[What you should do] Only the lines that include "Opaque" should be copied from the data below.

[Input]
::::::

(** [copyFileSync(src, dest)]: [dest] is created or overwritten with the
    contents of [src]; its parent directory has to exist. *)
Definition copyFileSync (src dest : path) : M unit :=
  fun s =>
    match s !! src with
    | None => (Throws ENOENT src, s)
    | Some (Directory _) => (Throws EISDIR src, s)
    | Some (File data) =>
        match dest with
        | [] => (Throws EISDIR dest, s)
        | name :: parent =>
            match s !! parent, s !! dest with
            | None, _ => (Throws ENOENT dest, s)
            | Some (File _), _ => (Throws ENOTDIR dest, s)
            | Some (Directory _), Some (Directory _) => (Throws EISDIR dest, s)
            | Some (Directory entries), _ =>
                (Ok tt, <[ dest := File data ]>
                          (<[ parent := Directory (add_entry name entries) ]> s))
            end
        end
    end.

(** [copyDirectory(src, dest)]. The recursion follows the directory tree
    found on disk, so the model takes fuel: one unit per level. *)
Fixpoint copyDirectory (fuel : nat) (src dest : path) : M unit :=
  match fuel with
  | O => fun s => (OutOfFuel, s)
  | S fuel' =>
      let* present := existsSync dest in
      let* _ := (if negb present then mkdirSync_recursive dest else ret tt) in
      let* entries := readdirSync src in
      for_of entries (fun entry =>
        let srcPath := join src entry in
        let destPath := join dest entry in
        let* stat := statSync srcPath in
        if isDirectory stat then copyDirectory fuel' srcPath destPath
        else copyFileSync srcPath destPath)
  end.

(** [p] is listed in its parent, which is a directory. *)
Definition listed (s : fs) (p : path) : bool :=
  match p with
  | [] => true
  | name :: parent =>
      match s !! parent with
      | Some (Directory entries) => bool_decide (name ∈ entries)
      | _ => false
      end
  end.

(** Whatever exists is listed in the directory above it. *)
Definition well_formed (s : fs) : Prop :=
  map_Forall (fun p _ => listed s p = true) s.

#[global] Instance well_formed_dec (s : fs) : Decision (well_formed s).
Proof. unfold well_formed. apply _. Defined.
#[export] Set Default Goal Selector "!".
Open Scope Z_scope.

(** ** Fallible computations: Rust's [Result] and the [?] operator *)

Inductive result (E A : Type) : Type :=
| Ok (a : A)
| Err (e : E).
Arguments Ok {E A} a.
Arguments Err {E A} e.

Definition is_ok {E A} (r : result E A) : bool :=
  match r with Ok _ => true | Err _ => false end.

(** [Result::ok]. *)
Definition ok_of {E A} (r : result E A) : option A :=
  match r with Ok a => Some a | Err _ => None end.

(** [Option::ok_or]. *)
Definition ok_or {E A} (o : option A) (e : E) : result E A :=
  match o with Some a => Ok a | None => Err e end.

(** [Result::map_err] with a constant error. *)
Definition map_err {E F A} (r : result E A) (e : F) : result F A :=
  match r with Ok a => Ok a | Err _ => Err e end.

Definition result_map {E A B} (f : A -> B) (r : result E A) : result E B :=
  match r with Ok a => Ok (f a) | Err e => Err e end.

Declare Scope rust_scope.
Delimit Scope rust_scope with rust.
Open Scope rust_scope.

Notation "'let?' x ':=' m 'in' k" :=
  (match m with Ok x => k | Err e => Err e end)
  (at level 10, x pattern, m at level 200, k at level 200,
   format "'[v' 'let?'  x  ':='  m  'in' '/' k ']'") : rust_scope.

(** ** Machine integers

    Every Rust integer is a [Z]; the width is a range predicate and every
    wrap-around, checked or saturating operation is written out. [usize] is the
    64-bit one. *)

Definition u8_max : Z := 255.
Definition u16_max : Z := 65535.
Definition u32_max : Z := 4294967295.
Definition u64_max : Z := 18446744073709551615.

Definition in_u8 (z : Z) : Prop := 0 <= z <= u8_max.
Definition in_u16 (z : Z) : Prop := 0 <= z <= u16_max.
Definition in_u32 (z : Z) : Prop := 0 <= z <= u32_max.
Definition in_u64 (z : Z) : Prop := 0 <= z <= u64_max.

(** [u64::checked_add] and [usize::checked_add]. *)
Definition checked_add (a b : Z) : option Z :=
  if a + b <=? u64_max then Some (a + b) else None.

(** [u64::saturating_add]. *)
Definition saturating_add (a b : Z) : Z := Z.min (a + b) u64_max.

(** [usize::saturating_sub]. *)
Definition saturating_sub (a b : Z) : Z := Z.max (a - b) 0.

(** [u32::wrapping_add], [wrapping_mul], [rotate_right], [rotate_left]. *)
Definition wrapping_add32 (a b : Z) : Z := (a + b) mod 2 ^ 32.
Definition wrapping_mul32 (a b : Z) : Z := (a * b) mod 2 ^ 32.
Definition rotate_right32 (x n : Z) : Z :=
  Z.lor (Z.shiftr x n) (Z.shiftl x (32 - n) mod 2 ^ 32).
Definition rotate_left32 (x n : Z) : Z :=
  Z.lor (Z.shiftl x n mod 2 ^ 32) (Z.shiftr x (32 - n)).

(** ** Byte strings and slices *)

Definition zlen {A} (l : list A) : Z := Z.of_nat (length l).

(** [slice.get(i)]. *)
Definition get {A} (l : list A) (i : Z) : option A :=
  if i <? 0 then None else l !! Z.to_nat i.

(** [slice.get(a..b)]: [None] when [a > b] or [b > len]. *)
Definition get_range {A} (l : list A) (a b : Z) : option (list A) :=
  if (0 <=? a) && (a <=? b) && (b <=? zlen l)
  then Some (take (Z.to_nat (b - a)) (drop (Z.to_nat a) l))
  else None.

(** [slice.get(a..)]. *)
Definition get_from {A} (l : list A) (a : Z) : option (list A) :=
  get_range l a (zlen l).

Definition bytes_ok (l : list Z) : Prop := Forall in_u8 l.

(** [uN::to_be_bytes] for an [n]-byte integer, and [uN::from_be_bytes]. *)
Fixpoint to_be (n : nat) (v : Z) : list Z :=
  match n with
  | O => []
  | S n' => (v / 256 ^ Z.of_nat n') mod 256 :: to_be n' v
  end.

Definition from_be (l : list Z) : Z := fold_left (fun acc b => acc * 256 + b) l 0.

(** Boolean equality of byte strings ([==] on [Vec<u8>], [[u8; N]]). *)
Definition bytes_eqb (a b : list Z) : bool := bool_decide (a = b).

(** ** Tactics *)

Create HintDb hns discriminated.
#[export] Hint Constants Opaque : hns.
#[export] Hint Variables Opaque : hns.

(** Turn boolean tests of the code into propositions. *)
Ltac breflect :=
  repeat match goal with
  | H : (_ && _) = true |- _ => apply andb_true_iff in H; destruct H
  | H : (_ && _) = false |- _ => apply andb_false_iff in H
  | H : (_ || _) = false |- _ => apply orb_false_iff in H; destruct H
  | H : (_ || _) = true |- _ => apply orb_true_iff in H
  | H : negb _ = true |- _ => apply negb_true_iff in H
  | H : negb _ = false |- _ => apply negb_false_iff in H
  | H : (_ =? _) = true |- _ => apply Z.eqb_eq in H
  | H : (_ =? _) = false |- _ => apply Z.eqb_neq in H
  | H : (_ <? _) = true |- _ => apply Z.ltb_lt in H
  | H : (_ <? _) = false |- _ => apply Z.ltb_ge in H
  | H : (_ <=? _) = true |- _ => apply Z.leb_le in H
  | H : (_ <=? _) = false |- _ => apply Z.leb_gt in H
  | H : bool_decide _ = true |- _ => apply bool_decide_eq_true in H
  | H : bool_decide _ = false |- _ => apply bool_decide_eq_false in H
  end.

(** Follow the one execution path on which [H] says the code returned. *)
Ltac run_path H :=
  repeat (case_match; simplify_eq/=; try discriminate H).

(** Same, then turn the guards that were passed into propositions. *)
Ltac run_all := repeat (case_match; simplify_eq/=); breflect.

(** Unfold machine-width constants and range predicates before [lia]. *)
Ltac width :=
  unfold in_u8, in_u16, in_u32, in_u64, u8_max, u16_max, u32_max, u64_max in *.
Ltac width_lia := width; lia.

(** ** Lemmas *)

Section results.
Context {E A : Type}.
Implicit Types (r : result E A).

Lemma is_ok_true r : is_ok r = true <-> exists a, r = Ok a.
Proof. destruct r; naive_solver. Qed.
(* ===== verification/ByteOrder.v ===== *)
(** * Lexicographic order on byte strings, and canonical sorting

    The order of Rust's [Ord] on byte slices, [sort_unstable] by such a key and
    [dedup], shared by the namespace decisions, the proof-of-work comparison and
    DNSSEC. *)

From Stdlib Require Import Sorting.Sorted.
From S2P Require Import Prelude.

(** Order of byte arrays. *)
Fixpoint bytes_leb (a b : list Z) : bool :=
  match a, b with
  | [], _ => true
  | _ :: _, [] => false
  | x :: a, y :: b => if x <? y then true else if y <? x then false else bytes_leb a b
  end.

(** ** Sorting

    [sort_unstable] by a key in lexicographic order, and [dedup]. *)

Section sorting.
Context {A : Type} (key : A -> list Z).

Fixpoint insert_key (x : A) (l : list A) : list A :=
  match l with
  | [] => [x]
  | y :: l' => if bytes_leb (key x) (key y) then x :: l else y :: insert_key x l'
  end.
Definition sort_keys (l : list A) : list A := foldr insert_key [] l.
End sorting.

Fixpoint dedup {A} `{EqDecision A} (l : list A) : list A :=
  match l with
  | [] => []
  | x :: l' =>
      match l' with
      | y :: _ => if decide (x = y) then dedup l' else x :: dedup l'
      | [] => [x]
      end
  end.

(** ** Sorting is canonical *)

Lemma bytes_leb_refl l : bytes_leb l l = true.
Proof. induction l as [|x l IH]; [done|]. cbn. by rewrite Z.ltb_irrefl. Qed.

Lemma bytes_leb_total a b : bytes_leb a b = false -> bytes_leb b a = true.
Proof.
  revert b. induction a as [|x a IH]; intros [|y b]; cbn; try done.
  destruct (Z.ltb_spec x y), (Z.ltb_spec y x); try done; try lia. apply IH.
Qed.

Lemma bytes_leb_antisym a b : bytes_leb a b = true -> bytes_leb b a = true -> a = b.
Proof.
  revert b. induction a as [|x a IH]; intros [|y b]; cbn; try done.
  destruct (Z.ltb_spec x y), (Z.ltb_spec y x); try done; try lia. intros H1 H2.
  assert (x = y) as -> by lia. by rewrite (IH b).
Qed.

Lemma bytes_leb_trans a b c : bytes_leb a b = true -> bytes_leb b c = true -> bytes_leb a c = true.
Proof.
  revert b c. induction a as [|x a IH]; intros [|y b] [|z c]; cbn; try done.
  destruct (Z.ltb_spec x y), (Z.ltb_spec y x), (Z.ltb_spec y z), (Z.ltb_spec z y),
    (Z.ltb_spec x z), (Z.ltb_spec z x); try done; try lia. apply IH.
Qed.

Lemma dedup_sublist {A} `{EqDecision A} (l : list A) x : x ∈ dedup l <-> x ∈ l.
Proof.
  induction l as [|y l IH]; cbn; [done|]. destruct l as [|z l]; [done|].
  case_decide as Hd; [subst|rewrite !(elem_of_cons (dedup _) x y)]; set_solver.
Qed.

Lemma dedup_nodup {A} `{EqDecision A} (l : list A) : NoDup l -> dedup l = l.
Proof.
  induction 1 as [|x l Hx _ IH]; cbn; [done|]. destruct l as [|y l]; [done|].
  case_decide; [subst; set_solver|]. by rewrite IH.
Qed.

Section sorting_facts.
Context {A : Type} (key : A -> list Z).

Definition key_le (x y : A) : Prop := bytes_leb (key x) (key y) = true.

Lemma insert_key_perm x l : insert_key key x l ≡ₚ x :: l.
Proof.
  induction l as [|y l IH]; cbn; [done|]. case_match; [done|]. rewrite IH. apply Permutation_swap.
Qed.

Lemma sort_keys_perm l : sort_keys key l ≡ₚ l.
Proof. unfold sort_keys. induction l as [|x l IH]; cbn; [done|]. by rewrite insert_key_perm, IH. Qed.

Lemma insert_key_sorted x l : StronglySorted key_le l -> StronglySorted key_le (insert_key key x l).
Proof.
  induction 1 as [|y l Hl IH Hy]; cbn; [by repeat constructor|].
  destruct (bytes_leb (key x) (key y)) eqn:E.
  - constructor; [by constructor|]. constructor; [done|]. eapply Forall_impl; [exact Hy|].
    intros z Hz. unfold key_le in *. by eapply bytes_leb_trans.
  - constructor; [done|]. rewrite insert_key_perm. constructor; [by apply bytes_leb_total|done].
Qed.

Lemma sort_keys_sorted l : StronglySorted key_le (sort_keys key l).
Proof. unfold sort_keys. induction l as [|x l IH]; cbn; [constructor|by apply insert_key_sorted]. Qed.

Lemma sort_sorted l : StronglySorted key_le l -> sort_keys key l = l.
Proof.
  unfold sort_keys. induction 1 as [|x l Hl IH Hx]; cbn; [done|]. rewrite IH.
  destruct l as [|y l]; [done|]. cbn. apply Forall_cons in Hx as [Hy _]. unfold key_le in Hy. by rewrite Hy.
Qed.

Context `{!Inj (=) (=) key}.

Lemma insert_key_comm x y l : insert_key key x (insert_key key y l) = insert_key key y (insert_key key x l).
Proof.
  induction l as [|z l IH]; cbn.
  - destruct (bytes_leb (key x) (key y)) eqn:E1, (bytes_leb (key y) (key x)) eqn:E2; try done.
    + assert (x = y) as -> by (by apply (inj key), bytes_leb_antisym). done.
    + apply bytes_leb_total in E1. congruence.
  - destruct (bytes_leb (key y) (key z)) eqn:Eyz, (bytes_leb (key x) (key z)) eqn:Exz; cbn;
      rewrite ?Eyz, ?Exz; [| | |by rewrite IH].
    + destruct (bytes_leb (key x) (key y)) eqn:E1, (bytes_leb (key y) (key x)) eqn:E2; try done.
      * assert (x = y) as -> by (by apply (inj key), bytes_leb_antisym). done.
      * apply bytes_leb_total in E1. congruence.
    + destruct (bytes_leb (key x) (key y)) eqn:E1; [|done].
      exfalso. assert (bytes_leb (key x) (key z) = true) by (by eapply bytes_leb_trans). congruence.
    + destruct (bytes_leb (key y) (key x)) eqn:E1; [|done].
      exfalso. assert (bytes_leb (key y) (key z) = true) by (by eapply bytes_leb_trans). congruence.
Qed.

(** The result does not depend on the order of the input. *)
Lemma sort_keys_canonical l1 l2 : l1 ≡ₚ l2 -> sort_keys key l1 = sort_keys key l2.
Proof.
  unfold sort_keys. induction 1 as [|x l1 l2 _ IH|x y l|l1 l2 l3 _ IH1 _ IH2]; cbn.
  - done.
  - by rewrite IH.
  - apply insert_key_comm.
  - by rewrite IH1.
Qed.

Context `{EqDecision A}.

Lemma dedup_sorted (l : list A) : StronglySorted key_le l -> StronglySorted key_le (dedup l).
Proof.
  induction 1 as [|x l Hl IH Hx]; cbn; [constructor|]. destruct l as [|y l]; [by repeat constructor|].
  case_decide; [done|]. constructor; [done|]. rewrite Forall_forall in *. intros z Hz.
  apply Hx. by apply dedup_sublist.
Qed.

Lemma dedup_sorted_nodup (l : list A) : StronglySorted key_le l -> NoDup (dedup l).
Proof.
  induction 1 as [|x l Hl IH Hx]; cbn; [constructor|]. destruct l as [|y l]; [repeat constructor; set_solver|].
  case_decide as Hd; [done|]. constructor; [|done]. rewrite dedup_sublist. intros Hin.
  apply Forall_cons in Hx as [Hxy _]. apply StronglySorted_inv in Hl as [_ Hy].
  apply elem_of_cons in Hin as [|Hin]; [done|]. rewrite Forall_forall in Hy. specialize (Hy x Hin).
  apply Hd. by apply (inj key), bytes_leb_antisym.
Qed.

Lemma dedup_sort_idem l : dedup (sort_keys key (dedup (sort_keys key l))) = dedup (sort_keys key l).
Proof.
  rewrite (sort_sorted (dedup _)) by (apply dedup_sorted, sort_keys_sorted).
  by apply dedup_nodup, dedup_sorted_nodup, sort_keys_sorted.
Qed.
End sorting_facts.

(** ** Keys that order alike *)

Lemma insert_key_map {A B} (f : A -> B) (key : B -> list Z) x l :
  insert_key key (f x) (map f l) = map f (insert_key (fun a => key (f a)) x l).
Proof. induction l as [|y l IH]; cbn; [done|]. case_match; [done|]. cbn. by rewrite IH. Qed.

Lemma sort_keys_map {A B} (f : A -> B) (key : B -> list Z) l :
  sort_keys key (map f l) = map f (sort_keys (fun a => key (f a)) l).
Proof. unfold sort_keys. induction l as [|x l IH]; cbn; [done|]. by rewrite IH, insert_key_map. Qed.

Lemma insert_key_ext {A} (k1 k2 : A -> list Z) x l :
  (forall y, y ∈ l -> bytes_leb (k1 x) (k1 y) = bytes_leb (k2 x) (k2 y)) -> insert_key k1 x l = insert_key k2 x l.
Proof.
  induction l as [|y l IH]; intros Hk; cbn; [done|]. rewrite (Hk y) by left. case_match; [done|].
  rewrite IH; [done|]. intros z Hz. apply Hk. by right.
Qed.

Lemma sort_keys_ext {A} (k1 k2 : A -> list Z) l :
  (forall x y, x ∈ l -> y ∈ l -> bytes_leb (k1 x) (k1 y) = bytes_leb (k2 x) (k2 y)) ->
  sort_keys k1 l = sort_keys k2 l.
Proof.
  unfold sort_keys. induction l as [|x l IH]; intros Hk; cbn; [done|].
  rewrite <- IH by (intros; apply Hk; by right). apply insert_key_ext. intros y Hy.
  apply Hk; [left|]. right. change (y ∈ sort_keys k1 l) in Hy. by rewrite sort_keys_perm in Hy.
Qed.

Lemma bytes_leb_app p a b : bytes_leb (p ++ a) (p ++ b) = bytes_leb a b.
Proof. induction p as [|x p IH]; cbn; [done|]. by rewrite Z.ltb_irrefl. Qed.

::::::

[Answer for this exercise]
#[export] Hint Constants Opaque : hns.
#[export] Hint Variables Opaque : hns.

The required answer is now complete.